(* ===== verification/Cluster.v ===== *)
(** * Cluster configuration ([lib/cluster/cluster.go])

    A cluster configuration is a tree of groups, replicasets and instances,
    each with its own scope of settings.  This file models its parsing from a
    [Config] and the operations that find, read and replace an instance. *)
From S2P Require Import Prelude Value Config.

Definition groupsLabel : string := "groups".
Definition replicasetsLabel : string := "replicasets".
Definition instancesLabel : string := "instances".

(** ** Data

    [RawConfig] is a pointer; it is nil ([None]) when the YAML document has a
    null in the place of the scope. *)
Record InstanceConfig := mkInstance { inst_raw : option Config }.

Record ReplicasetConfig := mkReplicaset {
  repl_raw : option Config;
  Instances_of : gmap string InstanceConfig
}.

Record GroupConfig := mkGroup {
  group_raw : option Config;
  Replicasets_of : gmap string ReplicasetConfig
}.

(** The connection parameters under [config.etcd] and [config.storage]; the
    numbers are seconds, as [float64]. *)
Record EtcdConnection := mkEtcdConnection {
  etcd_endpoints : list string;
  etcd_username : string;
  etcd_password : string;
  etcd_prefix : string;
  ssl_key : string;
  cert_file : string;
  ca_path : string;
  ca_file : string;
  verify_peer : bool;
  verify_host : bool;
  http_request_timeout : spec_float
}.

Record StorageEndpoint := mkStorageEndpoint {
  ep_uri : string;
  ep_login : string;
  ep_password : string;
  ep_transport : string;
  ep_ssl_key_file : string;
  ep_ssl_cert_file : string;
  ep_ssl_ca_file : string;
  ep_ssl_ciphers : string;
  ep_ssl_password : string;
  ep_ssl_password_file : string
}.

Record StorageConnection := mkStorageConnection {
  storage_prefix : string;
  storage_timeout : spec_float;
  storage_endpoints : list StorageEndpoint
}.

Record ClusterConfig := mkCluster {
  cluster_etcd : EtcdConnection;
  cluster_storage : StorageConnection;
  cluster_raw : option Config;
  Groups : gmap string GroupConfig
}.

(** Go's zero values. *)
Definition zero_etcd : EtcdConnection :=
  mkEtcdConnection [] "" "" "" "" "" "" "" false false (S754_zero false).
Definition zero_storage : StorageConnection :=
  mkStorageConnection "" (S754_zero false) [].

(** ** The YAML library

    [gopkg.in/yaml.v3] is a parameter.  A document node is represented by the
    value it decodes to.  [yaml_parse] gives [None] for an empty document;
    [yaml_struct] is the decoding of a node into a struct whose fields are all
    skipped; [yaml_map_field name node] is what the library hands to the
    elements of a field [name] of type [map[string]T]: the node of each entry,
    or [None] for a null, which leaves the element's zero value. *)
Class Yaml := {
  yaml_encode : value -> string;
  yaml_parse : string -> result (option value);
  yaml_struct : value -> result unit;
  yaml_map_field : string -> value -> result (gmap string (option value));
  yaml_connections : value -> result (EtcdConnection * StorageConnection)
}.

(** Decode every entry of a map, failing when one fails. *)
Definition decode_entries {A} (decode : value -> result A) (zero : A)
    (m : gmap string (option value)) : result (gmap string A) :=
  for_each (fun acc kv =>
    rmap (fun a => <[kv.1 := a]> acc)
      (match kv.2 with Some v => decode v | None => Ok zero end))
    (map_to_list m) ∅.

Section WithYaml.
Context `{Yaml}.

(** ** [UnmarshalYAML] of the scopes *)
Definition InstanceConfig_UnmarshalYAML (node : value) : result InstanceConfig :=
  match UnmarshalYAML (Ok node) with
  | Err e => Err (Wrapf "failed to unmarshal InstanceConfig: %w" [] e)
  | Ok raw =>
      match yaml_struct node with
      | Err e => Err (Wrapf "failed to unmarshal InstanceConfig: %w" [] e)
      | Ok _ => Ok (mkInstance (Some raw))
      end
  end.

Definition ReplicasetConfig_UnmarshalYAML (node : value) : result ReplicasetConfig :=
  match UnmarshalYAML (Ok node) with
  | Err e => Err (Wrapf "failed to unmarshal ReplicasetConfig: %w" [] e)
  | Ok raw =>
      match rbind (decode_entries InstanceConfig_UnmarshalYAML (mkInstance None))
              (yaml_map_field instancesLabel node) with
      | Err e => Err (Wrapf "failed to unmarshal ReplicasetConfig: %w" [] e)
      | Ok instances => Ok (mkReplicaset (Some raw) instances)
      end
  end.

Definition GroupConfig_UnmarshalYAML (node : value) : result GroupConfig :=
  match UnmarshalYAML (Ok node) with
  | Err e => Err (Wrapf "failed to unmarshal GroupConfig: %w" [] e)
  | Ok raw =>
      match rbind (decode_entries ReplicasetConfig_UnmarshalYAML (mkReplicaset None ∅))
              (yaml_map_field replicasetsLabel node) with
      | Err e => Err (Wrapf "failed to unmarshal GroupConfig: %w" [] e)
      | Ok replicasets => Ok (mkGroup (Some raw) replicasets)
      end
  end.

Definition ClusterConfig_UnmarshalYAML (node : value) : result ClusterConfig :=
  match UnmarshalYAML (Ok node) with
  | Err e => Err (Wrapf "failed to unmarshal ClusterConfig: %w" [] e)
  | Ok raw =>
      match yaml_connections node,
            rbind (decode_entries GroupConfig_UnmarshalYAML (mkGroup None ∅))
              (yaml_map_field groupsLabel node) with
      | Ok (etcd, storage), Ok groups => Ok (mkCluster etcd storage (Some raw) groups)
      | Err e, _ | _, Err e => Err (Wrapf "failed to unmarshal ClusterConfig: %w" [] e)
      end
  end.

(** ** [MakeClusterConfig] and [MakeInstanceConfig]

    An empty document and a null leave the target as it was. *)
Definition MakeClusterConfig (config : Config) : result ClusterConfig :=
  let cconfig := mkCluster zero_etcd zero_storage (Some NewConfig) ∅ in
  let decoded :=
    match yaml_parse (Config_String yaml_encode config) with
    | Err e => Err e
    | Ok None => Ok cconfig
    | Ok (Some VNil) => Ok cconfig
    | Ok (Some node) => ClusterConfig_UnmarshalYAML node
    end in
  rwrap "failed to parse a configuration data as a cluster config: %w" [] decoded.

Definition MakeInstanceConfig (config : Config) : result InstanceConfig :=
  match yaml_parse (Config_String yaml_encode config) with
  | Err e => Err e
  | Ok None => Ok (mkInstance None)
  | Ok (Some VNil) => Ok (mkInstance None)
  | Ok (Some node) => InstanceConfig_UnmarshalYAML node
  end.
End WithYaml.

(** ** [mergeExclude] *)
Definition mergeExclude (high low : Config) (excludePath : list string) : Config :=
  let lowCopy := Merge NewConfig low in
  let lowCopy := (Set_ lowCopy excludePath VNil).1 in
  Merge high lowCopy.

(** ** Walks over the instances

    The three nested [range] loops, as the list of the places they visit. *)
Record place := mkPlace {
  place_group : string * GroupConfig;
  place_replicaset : string * ReplicasetConfig;
  place_instance : string * InstanceConfig
}.

Section Walks.
Context `{GoMapOrder}.

Definition places (cluster : ClusterConfig) : list place :=
  group ← range_map (Groups cluster);
  replicaset ← range_map (Replicasets_of group.2);
  instance ← range_map (Instances_of replicaset.2);
  [mkPlace group replicaset instance].

(** The first place the loops reach whose instance has the name. *)
Definition first_place (cluster : ClusterConfig) (name : string) : option place :=
  head (filter (fun p => fst (place_instance p) = name) (places cluster)).

(** The scopes of a replicaset that has instances, of its group and of the
    cluster are never null; a nil pointer there is a panic in Go. *)
Definition raw_or_panic (raw : option Config) : Config := default NewConfig raw.

Definition findInstance (cluster : ClusterConfig) (name : string) : option Config :=
  match first_place cluster name with
  | None => None
  | Some p =>
      let config := NewConfig in
      let config :=
        match inst_raw (place_instance p).2 with
        | Some raw => Merge config raw
        | None => config
        end in
      let config := mergeExclude config (raw_or_panic (repl_raw (place_replicaset p).2))
                      [instancesLabel] in
      let config := mergeExclude config (raw_or_panic (group_raw (place_group p).2))
                      [replicasetsLabel] in
      let config := mergeExclude config (raw_or_panic (cluster_raw cluster))
                      [groupsLabel] in
      Some config
  end.

Definition Instances (cluster : ClusterConfig) : list string :=
  (fun p => fst (place_instance p)) <$> places cluster.

Definition HasInstance (cluster : ClusterConfig) (name : string) : bool :=
  match findInstance cluster name with Some _ => true | None => false end.

Definition Instantiate (cluster : ClusterConfig) (name : string) : Config :=
  match findInstance cluster name with
  | Some iconfig => iconfig
  | None => mergeExclude NewConfig (raw_or_panic (cluster_raw cluster)) [groupsLabel]
  end.

(** [Some (group, replicaset)] for the result with [true]. *)
Definition FindInstance (cconfig : ClusterConfig) (name : string) : option (string * string) :=
  match first_place cconfig name with
  | Some p => Some (fst (place_group p), fst (place_replicaset p))
  | None => None
  end.

Definition FindGroupByReplicaset (cconfig : ClusterConfig) (replicaset : string)
    : option string :=
  head (group ← range_map (Groups cconfig);
        r ← range_map (Replicasets_of group.2);
        if decide (r.1 = replicaset) then [group.1] else []).

Context `{Yaml}.

(** ** Replacing an instance's configuration

    The Go functions return the old cluster with an error; the model returns
    the error. *)
Definition set_at (cconfig : ClusterConfig) (path : list string) (iconfig : Config)
    : result ClusterConfig :=
  let newConfig := Merge NewConfig (raw_or_panic (cluster_raw cconfig)) in
  match Set_ newConfig path (VConfig (paths iconfig)) with
  | (_, Some err) => Err (Wrapf "failed to set configuration: %w" [] err)
  | (newConfig', None) => MakeClusterConfig newConfig'
  end.

Definition SetInstanceConfig (cconfig : ClusterConfig) (group replicaset instance : string)
    (iconfig : Config) : result ClusterConfig :=
  set_at cconfig
    [groupsLabel; group; replicasetsLabel; replicaset; instancesLabel; instance] iconfig.

Definition ReplaceInstanceConfig (cconfig : ClusterConfig) (instance : string)
    (iconfig : Config) : result ClusterConfig :=
  match first_place cconfig instance with
  | Some p =>
      set_at cconfig
        [groupsLabel; fst (place_group p); replicasetsLabel; fst (place_replicaset p);
         instancesLabel; fst (place_instance p)] iconfig
  | None => Err (Errorf "cluster configuration has not an instance %q" [instance])
  end.
End Walks.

### What to produce
Lines with "pointer": copy every one of them from the listing above.

### Task solution
    [RawConfig] is a pointer; it is nil ([None]) when the YAML document has a
    cluster are never null; a nil pointer there is a panic in Go. *)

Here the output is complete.